The history of the economic bubble can be traced back to the 1630s Tulip Mania. It is also known as the Dutch Tulip Bubble that occurred in the Netherlands. This central Asian flower ended up becoming a status symbol for the Europeans. It was traded in the futures market at exorbitantly high prices.

However, in February 1637, tulip prices tumbled—buyers failed to execute the trade under the futures contract.

South Sea Bubble

The 1720 South Sea Bubble is another example. The British Government established the South Sea Company in 1711—to monopolize British trade with South America's Spanish colonies.

Anticipating a tremendous success like the East India Company, the investors showed immense interest in the company's stocks. By 1720, South Sea Company shares multiplied eight times—reaching a record high price of 775 British pounds. But, in August 1720, the bubble burst—prices plummeted to 290 British pounds.

Mississippi Bubble

In 1716, John Law established a bank—Banque Générale—it was authorized to issue notes. Law was an economic theorist, adventurer, and financial wizard from Scotland.

Later, Law also started a firm—the Compagnie d'Occident. The company revitalized French territories. He attained a monopoly in the African slave trade and French tobacco. In 1719, Law renamed his company: 'Compagnie des Indes.'

Soon, he controlled a significant share of the nation's foreign trade. As Law printed and issued more banknotes, his company's share prices soared. It rose from 500 Livres to a peak of 18000 Livres. But soon, stockholders tried to redeem their notes into coins—the bubble burst—the stock market crashed in 1720.

Frequently Asked Questions (FAQs)

What are economic bubbles?

An economic bubble is an artificial inflation of stock prices. In a bubble, the price deviates from the stock's real value. However, the price hike is not permanent—eventually, the bubble bursts—the price fall is sudden.

What was the first economic bubble incident in the world?

The first financial bubble was witnessed in the 1630s. It is now called the tulip bubble. It resulted from the Tulip Mania that broke across the Netherlands. Back then, Europeans considered tulips a luxury item. The rising demand for the central Asian flower resulted in exorbitant prices. Eventually, Tulips became the most preferred commodity in the European futures market. However, this bubble burst in February 1637—buyers backed out of their contract—demand fell suddenly.

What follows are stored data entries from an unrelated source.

(** a literal on the left.  [5 < a] is evaluated as [a < 5]: a comparison whose
    literal comes first selects the rows that satisfy the comparison with its operands
    exchanged and its operator unchanged. *)
Theorem reversed_comparison q t n c v i : table_ok t → resolve_col_name n t = Ok i →
  where_clause q = Some (Binary (Literal v) (op_text c) (Column n)) →
  ∃ mask, filter_mask q t = Ok mask ∧ ∀ row, (row < row_count t)%nat → mask !! row = Some true ↔ sat t (PCmp n c v) row.
Proof.
  intros Ht Hi Hq. destruct (compare_spec t n c v i Ht Hi) as (mask & Hm & Hf). exists mask. split; [|intros row; by apply flags_lookup].
  unfold build_filter_mask. rewrite Hq. change (compare_mask xxh3_64 float_bits t (Literal v) (op_text c) (Column n) = Ok (Some mask)) in Hm.
  destruct c; cbn [op_text] in *; (change (try_string_like_filter _ _ _ t _) with (Ok (E := Fault) (A := option (list bool)) None));
    cbn [mbind result_bind]; (change (eval_predicate_mask uni_upper xxh3_64 float_bits t (Binary (Literal v) ?o (Column n))) with
      (compare_mask xxh3_64 float_bits t (Literal v) o (Column n))); by rewrite Hm.
Qed.
End where_.

(** A table with a column of numbers and a column of strings. *)
Definition sample : CatalogM.Table StringColumnM.StringSearchColumn unit :=
  mkTable (K "t") [[3; 5; 9]; [1; 2; 3]] [K "a"; K "s"] 3
    [None; Some (StringColumnM.new [K "pear"; K "apple"; K "grape"])] [] None.
Lemma sample_ok : table_ok sample.
Proof.
  split; [done|by repeat constructor|]. intros [|[|i]] sc; [done| |done]. intros [= <-].
  by exists [K "pear"; K "apple"; K "grape"].
Qed.

Definition sample_pred : pred := PAnd (PCmp (K "a") CGe (VInt 4)) (PLike false (K "s") (K "%ple")).
Lemma sample_pred_ok : pred_ok sample sample_pred.
Proof.
  split; [by eexists|]. split; [|by exists 1%nat]. exists 1%nat, (K "ple"), 0%nat. split; [done|].
  split; [|done]. apply (bool_decide_unpack _). done.
Qed.
Lemma cells_at_spec (t : Table) i rows : table_ok t → (i < length (columns t))%nat → Forall (λ row, (row < row_count t)%nat) rows →
  ∃ vs, cells_at t i rows = Ok vs ∧ Forall2 (λ row v, cell t i row = Ok v) rows vs.
Proof.
  intros Ht Hi Hrows. apply mapM_run_Forall2. intros row Hrow. rewrite list.Forall_forall in Hrows. specialize (Hrows _ Hrow).
  destruct (lookup_lt_is_Some_2 _ _ Hi) as [col Hc]. pose proof (Forall_lookup_1 _ _ _ _ (ok_cells _ Ht) Hc) as Hl. simpl in Hl.
  destruct (lookup_lt_is_Some_2 col row) as [x Hx]; [lia|]. exists x. unfold cell. rewrite Hc. cbn. by rewrite Hx.
Qed.

Lemma existsb_false_lookup m k b : existsb (λ x : bool, x) m = false → m !! k = Some b → b = false.
Proof.
  revert k. induction m as [|x m IH]; intros [|k]; simpl; try done; intros [-> H]%orb_false_iff; [by intros [= ->]|by apply IH].
Qed.

Lemma nulls_at_spec (t : Table) i rows k row : rows !! k = Some row →
  is_cell_null_dispatch t i row = default false (m ← nulls_at t i rows; m !! k).
Proof.
  intros Hk. unfold is_cell_null_dispatch, nulls_at. destruct (bitmap t i) as [bm|]; [|done].
  assert (map (λ i, NullVec.is_null i bm) rows !! k = Some (NullVec.is_null row bm)) as H.
  { change (map ?f rows) with (f <$> rows). by rewrite list_lookup_fmap, Hk. }
  destruct (existsb _ _) eqn:E; cbn; [by rewrite H|]. by apply (existsb_false_lookup _ _ _ E H).
Qed.

Lemma project_spec (t : Table) n i rows : table_ok t → resolve_col_name n t = Ok i → Forall (λ row, (row < row_count t)%nat) rows →
  ∃ c, project t n rows = Ok c ∧ shows t rows n c.
Proof.
  intros Ht Hi Hrows. assert (i < length (columns t))%nat as Hlt by (rewrite <- (ok_names _ Ht); by eapply resolve_lt).
  unfold project. rewrite Hi. cbn [mbind result_bind]. destruct (cells_at_spec t i rows Ht Hlt Hrows) as (vs & -> & Hvs).
  cbn [mbind result_bind]. unfold strings_at. destruct (string_col t i) as [sc|] eqn:Esc.
  - destruct (ok_strings _ Ht _ _ Esc) as (ss & -> & Hss).
    destruct (mapM_run_Forall2 (get_str (StringColumnM.new ss)) rows) as (ys & -> & Hys).
    { intros row Hrow. rewrite list.Forall_forall in Hrows. specialize (Hrows _ Hrow).
      destruct (lookup_lt_is_Some_2 ss row) as [s Hs]; [lia|]. exists s. by apply get_new. }
    eexists. split; [done|]. exists i. split_and!; [done|done|done| |].
    + rewrite Esc. simpl. apply (Forall2_impl _ _ _ _ Hys). intros row s. unfold get_str. by destruct (StringColumnM.get _ _); intros; simplify_eq/=.
    + intros k row. apply nulls_at_spec.
  - eexists. split; [done|]. exists i. rewrite Esc. split_and!; [done..|]. intros k row. apply nulls_at_spec.
Qed.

What causes an economic bubble?

These bubbles are seen when the market price of an asset increases excessively—it deviates from its real value.

What happens when a bubble bursts?

When a financial bubble bursts, the asset or stock price tumbles down to its intrinsic value or even lower. The price fall is sudden, resulting in a stock market crash. Investors incur massive losses. The economy can slip into a recession.